--- THE TASK ---
The lines to copy are those holding the string "node" in the entries below.

(Stored data entries)
=== Section Start ===
Lemma download_step_touches_only_its_script_witness :
  w_disk (snd (downloadEasyOCRModels host_ok (venvPythonPath host_ok)
                 (mkWorld sample_env_disk [])))
    !! "/opt/node-easyocr/venv/pyvenv.cfg"
  = Some "home = /usr/bin".
Proof.
  rewrite (download_step_touches_only_its_script host_ok
             (venvPythonPath host_ok) (mkWorld sample_env_disk [])
             "/opt/node-easyocr/venv/pyvenv.cfg" eq_refl).
  vm_compute. reflexivity.
Defined.

Lemma error_before_close_rejects_witness :
  fst (runCommandWithOutput_promise host_driver_cannot_start "python"
         ["download_models_temp.py"] (start host_driver_cannot_start))
  = Normal (Rejected (mkError "spawn EACCES"))
  /\ runCommandWithOutput host_driver_cannot_start "python"
       ["download_models_temp.py"] (start host_driver_cannot_start)
     = (Thrown (mkError "spawn EACCES"),
        spawned host_driver_cannot_start Pipe "python"
          ["download_models_temp.py"] (start host_driver_cannot_start)).
Proof.
  apply (error_before_close_rejects host_driver_cannot_start "python"
           ["download_models_temp.py"] (start host_driver_cannot_start)
           [] [CloseEvent (Some (-13)%Z)] (mkError "spawn EACCES"));
    reflexivity.
Defined.

Lemma unwritable_script_skips_the_download_witness :
  existsb is_pipe_spawn (r_trace (run host_readonly)) = false
  /\ files_unlinked (r_trace (run host_readonly)) = []
  /\ (files_written (r_trace (run host_readonly)) = [scriptPath host_readonly] ->
      existsb is_warning (r_trace (run host_readonly)) = true
      /\ r_outcome (run host_readonly) = Exited 0).
Proof.
  apply (unwritable_script_skips_the_download host_readonly). reflexivity.
Defined.

Lemma error_event_alone_is_not_fatal_witness :
  fst (deliver runCommand_listeners is_settled
         [ErrorEvent (mkError "spawn ENOENT")] Pending) = Pending
  /\ firstn 6 (r_trace (run host_pip_cannot_start))
     = firstn 6 (r_trace (run host_ok))
  /\ skipn 8 (r_trace (run host_pip_cannot_start)) = []
  /\ existsb is_setup_failed (r_trace (run host_pip_cannot_start)) = false
  /\ existsb is_exit (r_trace (run host_pip_cannot_start)) = false
  /\ r_outcome (run host_pip_cannot_start) = Crashed (mkError "spawn ENOENT").
Proof.
  destruct (error_event_alone_is_not_fatal host_pip_cannot_start
              (firstn 7 (r_trace (run host_pip_cannot_start)))
              (skipn 8 (r_trace (run host_pip_cannot_start)))
              (venvPythonPath host_pip_cannot_start)
              ["-m"; "pip"; "install"; "--upgrade"; "pip"])
    as (Hpending & _ & Hlast & Hquiet & Hnoexit & Hends).
  - vm_compute. reflexivity.
  - vm_compute. reflexivity.
  - split; [exact Hpending|].
    split; [vm_compute; reflexivity|].
    split; [exact Hlast|].
    split; [exact Hquiet|].
    split; [exact Hnoexit|].
    destruct Hends as [Hhung|(e & Hin & Hcrashed)].
    + vm_compute in Hhung. discriminate Hhung.
    + rewrite Hcrashed. vm_compute in Hin.
      destruct Hin as [Heq|[]]. injection Heq as <-. reflexivity.
Defined.

Lemma download_success_is_reported_witness :
  skipn 24 (r_trace (run host_chatty))
  = [ EConsole LLog
        [AStr "Downloading detection model... Models downloaded successfully!"];
      EConsole LLog [AStr "EasyOCR models setup complete!"];
      EUnlink (scriptPath host_chatty);
      setup_complete;
      EConsole LLog [AStr "To activate the virtual environment, run:"];
      activation_hint host_chatty ]
  /\ existsb is_warning (r_trace (run host_chatty)) = false
  /\ forallb install_ok (firstn 23 (r_trace (run host_chatty))) = true
  /\ r_outcome (run host_chatty) = Exited 0
  /\ r_disk (run host_chatty)
     = after_cleanup host_chatty
         (<[scriptPath host_chatty := downloadScript]> sample_env_disk).
Proof.
  destruct (download_success_is_reported host_chatty
              (firstn 23 (r_trace (run host_chatty)))
              (skipn 24 (r_trace (run host_chatty)))
              (venvPythonPath host_chatty) [scriptPath host_chatty]
              (<[scriptPath host_chatty := downloadScript]> sample_env_disk))
    as (_ & Hpost & Hquiet & Hinstalls & Hexit & Hdisk).
  - vm_compute. reflexivity.
  - split; [exact Hpost|].
    split; [exact Hquiet|].
    split; [exact Hinstalls|].
    split; [exact Hexit|exact Hdisk].
Defined.

Lemma venv_interpreter_is_inside_the_venv_witness :
  Path.is_under Win32 "C:\pkg\node-easyocr\venv"
    "C:\pkg\node-easyocr\venv\Scripts\python.exe" = true
  /\ Path.is_under Win32 "C:\pkg\node-easyocr"
       "C:\pkg\node-easyocr\venv\Scripts\python.exe" = true
  /\ Path.components Win32 "C:\pkg\node-easyocr\venv\Scripts\python.exe"
     = ["pkg"; "node-easyocr"] ++ ["venv"; "Scripts"; "python.exe"].
Proof.
  apply (venv_interpreter_is_inside_the_venv host_windows). reflexivity.
Defined.

(** The runs the added theorems speak about. *)
Example run_readonly :
  r_outcome (run host_readonly) = Exited 0
  /\ spawns (r_trace (run host_readonly))
     = firstn 5 (pipeline host_readonly sample_python)
  /\ r_disk (run host_readonly) = sample_env_disk.
Proof. repeat apply conj; vm_compute; reflexivity. Qed.

Example run_driver_cannot_start :
  r_outcome (run host_driver_cannot_start) = Exited 0
  /\ existsb is_warning (r_trace (run host_driver_cannot_start)) = true
  /\ existsb (is_closed Pipe) (r_trace (run host_driver_cannot_start)) = false
  /\ r_disk (run host_driver_cannot_start) = sample_env_disk.
Proof. repeat apply conj; vm_compute; reflexivity. Qed.

Example run_pip_cannot_start :
  spawns (r_trace (run host_pip_cannot_start))
  = firstn 2 (pipeline host_pip_cannot_start sample_python)
  /\ r_outcome (run host_pip_cannot_start) = Crashed (mkError "spawn ENOENT")
  /\ exit_status (r_outcome (run host_pip_cannot_start)) = Some 1%Z
  /\ forallb install_ok (r_trace (run host_pip_cannot_start)) = true
  /\ r_disk (run host_pip_cannot_start) = sample_env_disk.
Proof. repeat apply conj; vm_compute; reflexivity. Qed.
=== Section End ===
--- YOUR SOLUTION ---
    !! "/opt/node-easyocr/venv/pyvenv.cfg"
             "/opt/node-easyocr/venv/pyvenv.cfg" eq_refl).
  Path.is_under Win32 "C:\pkg\node-easyocr\venv"
    "C:\pkg\node-easyocr\venv\Scripts\python.exe" = true
  /\ Path.is_under Win32 "C:\pkg\node-easyocr"
       "C:\pkg\node-easyocr\venv\Scripts\python.exe" = true
  /\ Path.components Win32 "C:\pkg\node-easyocr\venv\Scripts\python.exe"
     = ["pkg"; "node-easyocr"] ++ ["venv"; "Scripts"; "python.exe"].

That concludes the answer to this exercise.